Lemma view_of_is b col p d :
  stored b col p d.1 d.2 → Forall (cell_ok (col_type col)) d.1 → bytes_ok d.2 →
  length d.2 = length d.1 → 0 ≤ p → col_end col d.1 p ≤ zlen b → zlen b < 2 ^ 32 →
  view_is b (view_of col d.1 p) col d.
Proof.
  destruct d as [cells nulls]. cbn [fst snd]. intros [Hd Hn] Hok Hby Hln Hp Hfit Hb.
  split; [unfold view_of; by destruct (col_type col)|].
  cbn [fst snd]. intros i c x Hi Hx. split.
  - pose proof (Forall_lookup_1 _ _ _ _ Hok Hi) as Hc. unfold view_of.
    destruct (col_type col) eqn:Et; destruct c as [bs|s|es]; try done.
    1-4: destruct Hc as [Hl Hbs];
      assert ((fixed_of <$> cells) !! i = Some bs) as Hf by (by rewrite list_lookup_fmap, Hi);
      pose proof (mem_read_concat _ _ _ i bs Hd Hf) as E; rewrite <- fmap_take, <- zlen_concat, <- fmap_take in E;
      rewrite (zlen_fixed _ _ (Forall_take _ _ _ Hok) eq_refl) in E;
      rewrite zlen_take in E by (apply lookup_lt_Some in Hi; lia);
      cbn [view_cell]; unfold read_fixed, read_bool, mem_uint; cbn [v_fixed_base v_fixed_width];
      fold (zlen bs); split; [rewrite E; done|intros Hl1].
    1-3: by rewrite Hl1 in Hl.
    + rewrite Z.mul_1_r in E. unfold zlen in E. rewrite Hl1 in E. by rewrite E.
    + destruct Hd as (R1 & R2 & R3 & R4). rewrite zlen_fmap in R2, R3, R4.
      assert ((str_of <$> cells) !! i = Some s) as Hs by (by rewrite list_lookup_fmap, Hi).
      cbn [view_cell]. unfold read_string, read_string_hash. cbn [v_str_offsets v_str_lengths v_str_data v_str_hashes].
      assert ((zlen <$> (str_of <$> cells)) !! i = Some (zlen s)) as Hzs by (by rewrite list_lookup_fmap, Hs).
      pose proof (Forall_lookup_1 _ _ _ _ (strs_ok _ Hok) Hzs) as Hr. simpl in Hr.
      pose proof (mem_uint_arr _ _ _ _ _ _ R2 Hzs) as E2.
      assert (psums 0 (zlen <$> (str_of <$> cells)) !! i =
        Some (zsum (take i (zlen <$> (str_of <$> cells))))) as Hps
        by (rewrite psums_lookup; [done|by eapply lookup_lt_Some]).
      pose proof (mem_uint_arr _ _ _ _ _ _ R1 Hps) as E1.
      assert ((filter_hash <$> (str_of <$> cells)) !! i = Some (filter_hash s)) as Hhs
        by (by rewrite list_lookup_fmap, Hs).
      pose proof (mem_uint_arr _ _ _ _ _ _ R3 Hhs (filter_hash_range s)) as E3.
      pose proof (zsum_take_le _ i (zlens_nonneg (str_of <$> cells))) as Hz.
      rewrite <- zlen_concat in Hz.
      assert (zlen (concat (str_of <$> cells)) ≤ zlen b) as Hcb.
      { destruct R4 as (? & R4 & _). unfold zlen at 1. unfold zlen at 1. lia. }
      change (256 ^ Z.of_nat 4) with (2 ^ 32) in E1. change (256 ^ Z.of_nat 2) with (2 ^ 16) in E2.
      change (Z.of_nat 4) with 4 in E1, E3. change (Z.of_nat 2) with 2 in E2.
      rewrite E1, bind_Ok, E2, bind_Ok by lia. split; [|exact E3].
      apply (mem_read_concat _ _ _ i s R4 Hs).
    + by apply (view_set_ok b _ p cells).
  - assert (v_nulls (view_of col cells p) =
      if nullable col then Some (data_end (col_type col) cells p) else None) as Hv
      by (unfold view_of; by destruct (col_type col)).
    unfold view_null. rewrite Hv. destruct (nullable col); [|done].
    specialize (Hn eq_refl). rewrite <- (arr_1 nulls) in Hn by exact Hby.
    pose proof (mem_uint_arr _ _ _ _ _ _ Hn Hx (Forall_lookup_1 _ _ _ _ Hby Hx)) as E.
    change (Z.of_nat 1) with 1 in E. rewrite Z.mul_1_l in E. by rewrite E.
Qed.
End view_lemmas.
(* ===== verification/FilterScan.v ===== *)
(** * Predicate evaluation on the rows of a leaf ([src/tree/filter_scan.cpp])

    [eval_predicate] with its typed comparisons, the geo predicates, the
    conjunction over a query's predicates and the four-at-a-time variants of
    [filter_scan.hpp].  [std::stod] (locale dependent) and the C library's
    [sin], [cos] and [atan2] (not correctly rounded) are parameters. *)
From S2P Require Import Prelude Doubles Schema FilterHash FilterColumns.

(** ** Library functions *)

Class LibM := {
  stod : list Z → option double;
  lib_sin : double → double;
  lib_cos : double → double;
  lib_atan2 : double → double → double;
}.

Definition dadd : double → double → double := SFadd 53 1024.
Definition dsub : double → double → double := SFsub 53 1024.
Definition dmul : double → double → double := SFmul 53 1024.
Definition ddiv : double → double → double := SFdiv 53 1024.
Definition dsqrt : double → double := SFsqrt 53 1024.

Definition kEarthRadiusKm : double := S754_finite false 7004988580560896 (-40).
Definition kPi : double := S754_finite false 7074237752028440 (-51).
Definition kDegToRad : double := ddiv kPi (double_of_Z 180).

(** ** Comparison in the column's domain *)

(** A column type's values with their comparisons and the cast of a constant. *)
Record domain (T : Type) := mkDomain {
  d_eqb : T → T → bool;
  d_ltb : T → T → bool;
  d_leb : T → T → bool;
  round_to : double → res T;
}.
Arguments d_eqb {T}. Arguments d_ltb {T}. Arguments d_leb {T}. Arguments round_to {T}.

Definition int_domain (w : Z) : domain Z :=
  mkDomain Z Z.eqb Z.ltb Z.leb (λ d, v ← llround d; mret (to_signed w v)).

Definition float_domain : domain float :=
  mkDomain float SFeqb SFltb SFleb (λ d, mret (float_of_double d)).

Section scan.
Context `{RapidHash} `{LibM}.

(** The [In] loop: a string that is no number is skipped. *)
Fixpoint in_list {T} (D : domain T) (val : T) (in_values : list (list Z)) : res bool :=
  match in_values with
  | [] => mret false
  | s :: rest =>
      match stod s with
      | None => in_list D val rest
      | Some d => v ← round_to D d; if d_eqb D val v then mret true else in_list D val rest
      end
  end.

(** The casts of [value] and [value2] are made where their result is used. *)
Definition typed_compare {T} (D : domain T) (o : PredicateOp) (val : T) (value value2 : double)
    (in_values : list (list Z)) : res bool :=
  match o with
  | OpEq => pv ← round_to D value; mret (d_eqb D val pv)
  | OpNotEq => pv ← round_to D value; mret (negb (d_eqb D val pv))
  | OpLt => pv ← round_to D value; mret (d_ltb D val pv)
  | OpLe => pv ← round_to D value; mret (d_leb D val pv)
  | OpGt => pv ← round_to D value; mret (d_ltb D pv val)
  | OpGe => pv ← round_to D value; mret (d_leb D pv val)
  | OpBetween =>
      pv ← round_to D value; pv2 ← round_to D value2;
      mret (d_leb D pv val && d_leb D val pv2)
  | OpIn => in_list D val in_values
  | OpNotIn => found ← in_list D val in_values; mret (negb found)
  | _ => mret true
  end.

(** [query_vals]: the scalar string, when there is one, then the list. *)
Definition query_vals (pred : Predicate) : list (list Z) :=
  (if bool_decide (str_value pred = []) then [] else [str_value pred]) ++ values pred.

(** ** [eval_predicate] *)

Section eval.
Context (buf : list Z).

Definition eval_string (col : ColumnView) (idx : Z) (pred : Predicate) : res bool :=
  match op pred with
  | OpEq =>
      h ← read_string_hash buf col idx;
      if negb (h =? filter_hash (str_value pred)) then mret false
      else sv ← read_string buf col idx; mret (bool_decide (sv = str_value pred))
  | OpNotEq =>
      h ← read_string_hash buf col idx;
      if h =? filter_hash (str_value pred)
      then sv ← read_string buf col idx;
           if bool_decide (sv = str_value pred) then mret false else mret true
      else mret true
  | OpPrefix =>
      sv ← read_string buf col idx;
      if Z.of_nat (length sv) <? Z.of_nat (length (str_value pred)) then mret false
      else mret (bool_decide (take (length (str_value pred)) sv = str_value pred))
  | OpIn =>
      sv ← read_string buf col idx;
      mret (existsb (λ s, bool_decide (sv = s)) (str_value pred :: values pred))
  | OpNotIn =>
      sv ← read_string buf col idx;
      mret (negb (existsb (λ s, bool_decide (sv = s)) (str_value pred :: values pred)))
  | _ => mret true
  end.

(** The hash test, then the exact test. *)
Definition set_has (col : ColumnView) (idx : Z) (qv : list Z) : res bool :=
  h ← set_contains_hash buf col idx (filter_hash qv);
  if (h : bool) then set_contains_string buf col idx qv else mret false.

Fixpoint any_has (col : ColumnView) (idx : Z) (qs : list (list Z)) : res bool :=
  match qs with
  | [] => mret false
  | q :: rest => b ← set_has col idx q; if (b : bool) then mret true else any_has col idx rest
  end.

Fixpoint all_has (col : ColumnView) (idx : Z) (qs : list (list Z)) : res bool :=
  match qs with
  | [] => mret true
  | q :: rest => b ← set_has col idx q; if (b : bool) then all_has col idx rest else mret false
  end.

Definition eval_set (col : ColumnView) (idx : Z) (pred : Predicate) : res bool :=
  match op pred with
  | OpContains => set_has col idx (str_value pred)
  | OpContainsAny => any_has col idx (query_vals pred)
  | OpContainsAll => all_has col idx (query_vals pred)
  | _ => mret true
  end.

Definition eval_predicate (col : ColumnView) (idx : Z) (pred : Predicate) : res bool :=
  null ← view_null buf col idx;
  if (null : bool) then mret (bool_decide (op pred = OpIsNull))
  else if bool_decide (op pred = OpIsNull) then mret false
  else if bool_decide (op pred = OpIsNotNull) then mret true
  else match v_type col with
  | Int32 =>
      val ← read_fixed buf col idx 4;
      typed_compare (int_domain 32) (op pred) (to_signed 32 val) (value pred) (value2 pred) (values pred)
  | Int64 =>
      val ← read_fixed buf col idx 8;
      typed_compare (int_domain 64) (op pred) (to_signed 64 val) (value pred) (value2 pred) (values pred)
  | Float =>
      val ← read_fixed buf col idx 4;
      typed_compare float_domain (op pred) (float_of_bits val) (value pred) (value2 pred) (values pred)
  | Bool =>
      val ← read_bool buf col idx;
      let pv := negb (SFeqb (value pred) (S754_zero false)) in
      match op pred with
      | OpEq => mret (Bool.eqb val pv)
      | OpNotEq => mret (negb (Bool.eqb val pv))
      | _ => mret true
      end
  | String => eval_string col idx pred
  | Set_ => eval_set col idx pred
  end.

(** ** Geo predicates *)

Definition read_fixed_as_double (col : ColumnView) (idx : Z) : res double :=
  match v_type col with
  | Int32 => v ← read_fixed buf col idx 4; mret (double_of_Z (to_signed 32 v))
  | Int64 => v ← read_fixed buf col idx 8; mret (double_of_Z (to_signed 64 v))
  | Float => v ← read_fixed buf col idx 4; mret (double_of_float (float_of_bits v))
  | Bool => v ← read_fixed buf col idx 1; mret (double_of_Z v)
  | _ => mret (S754_zero false)
  end.

Definition haversine_km (lat1 lng1 lat2 lng2 : double) : double :=
  let two := double_of_Z 2 in
  let one := double_of_Z 1 in
  let dlat := dmul (dsub lat2 lat1) kDegToRad in
  let dlng := dmul (dsub lng2 lng1) kDegToRad in
  let a := dadd (dmul (lib_sin (ddiv dlat two)) (lib_sin (ddiv dlat two)))
    (dmul (dmul (dmul (lib_cos (dmul lat1 kDegToRad)) (lib_cos (dmul lat2 kDegToRad)))
       (lib_sin (ddiv dlng two))) (lib_sin (ddiv dlng two))) in
  dmul (dmul kEarthRadiusKm two) (lib_atan2 (dsqrt a) (dsqrt (dsub one a))).

Definition eval_predicate_geo (lat_col lng_col : ColumnView) (idx : Z) (pred : Predicate) : res bool :=
  n1 ← view_null buf lat_col idx;
  n2 ← (if (n1 : bool) then mret true else view_null buf lng_col idx);
  if (n2 : bool) then mret false
  else
    lat ← read_fixed_as_double lat_col idx;
    lng ← read_fixed_as_double lng_col idx;
    match op pred with
    | OpGeoBox =>
        mret (SFleb (value pred) lat && SFleb lat (value3 pred) &&
              SFleb (value2 pred) lng && SFleb lng (value4 pred))
    | OpGeoRadius =>
        mret (SFleb (haversine_km (value pred) (value2 pred) lat lng) (radius_km pred))
    | _ => mret true
    end.

(** ** All predicates of a query *)

Definition is_geo (o : PredicateOp) : bool :=
  bool_decide (o = OpGeoBox) || bool_decide (o = OpGeoRadius).

(** [p < geo_lng_col_indices.size() ? geo_lng_col_indices[p] : UINT32_MAX]. *)
Definition lng_index (geo_lng_col_indices : list Z) (p : nat) : Z :=
  default UINT32_MAX (geo_lng_col_indices !! p).

Fixpoint eval_all_loop (cols : list ColumnView) (idx : Z) (preds : list Predicate)
    (pred_col_indices geo_lng_col_indices : list Z) (p : nat) : res bool :=
  match preds with
  | [] => mret true
  | pred :: rest =>
      ok ← (if is_geo (op pred) then
        let lng_col := lng_index geo_lng_col_indices p in
        if Z.of_nat (length cols) <=? lng_col then mret false
        else
          ci ← vec_get pred_col_indices (Z.of_nat p);
          c1 ← vec_get cols ci; c2 ← vec_get cols lng_col;
          eval_predicate_geo c1 c2 idx pred
      else
        ci ← vec_get pred_col_indices (Z.of_nat p);
        c ← vec_get cols ci;
        eval_predicate c idx pred);
      if (ok : bool) then eval_all_loop cols idx rest pred_col_indices geo_lng_col_indices (S p)
      else mret false
  end.

Definition eval_all_predicates (cols : list ColumnView) (idx : Z) (preds : list Predicate)
    (pred_col_indices geo_lng_col_indices : list Z) : res bool :=
  eval_all_loop cols idx preds pred_col_indices geo_lng_col_indices 0.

▸ Task to carry out
If a line of the records above holds the word "existsb", show it.

▸ Output for this exercise
      mret (existsb (λ s, bool_decide (sv = s)) (str_value pred :: values pred))
      mret (negb (existsb (λ s, bool_decide (sv = s)) (str_value pred :: values pred)))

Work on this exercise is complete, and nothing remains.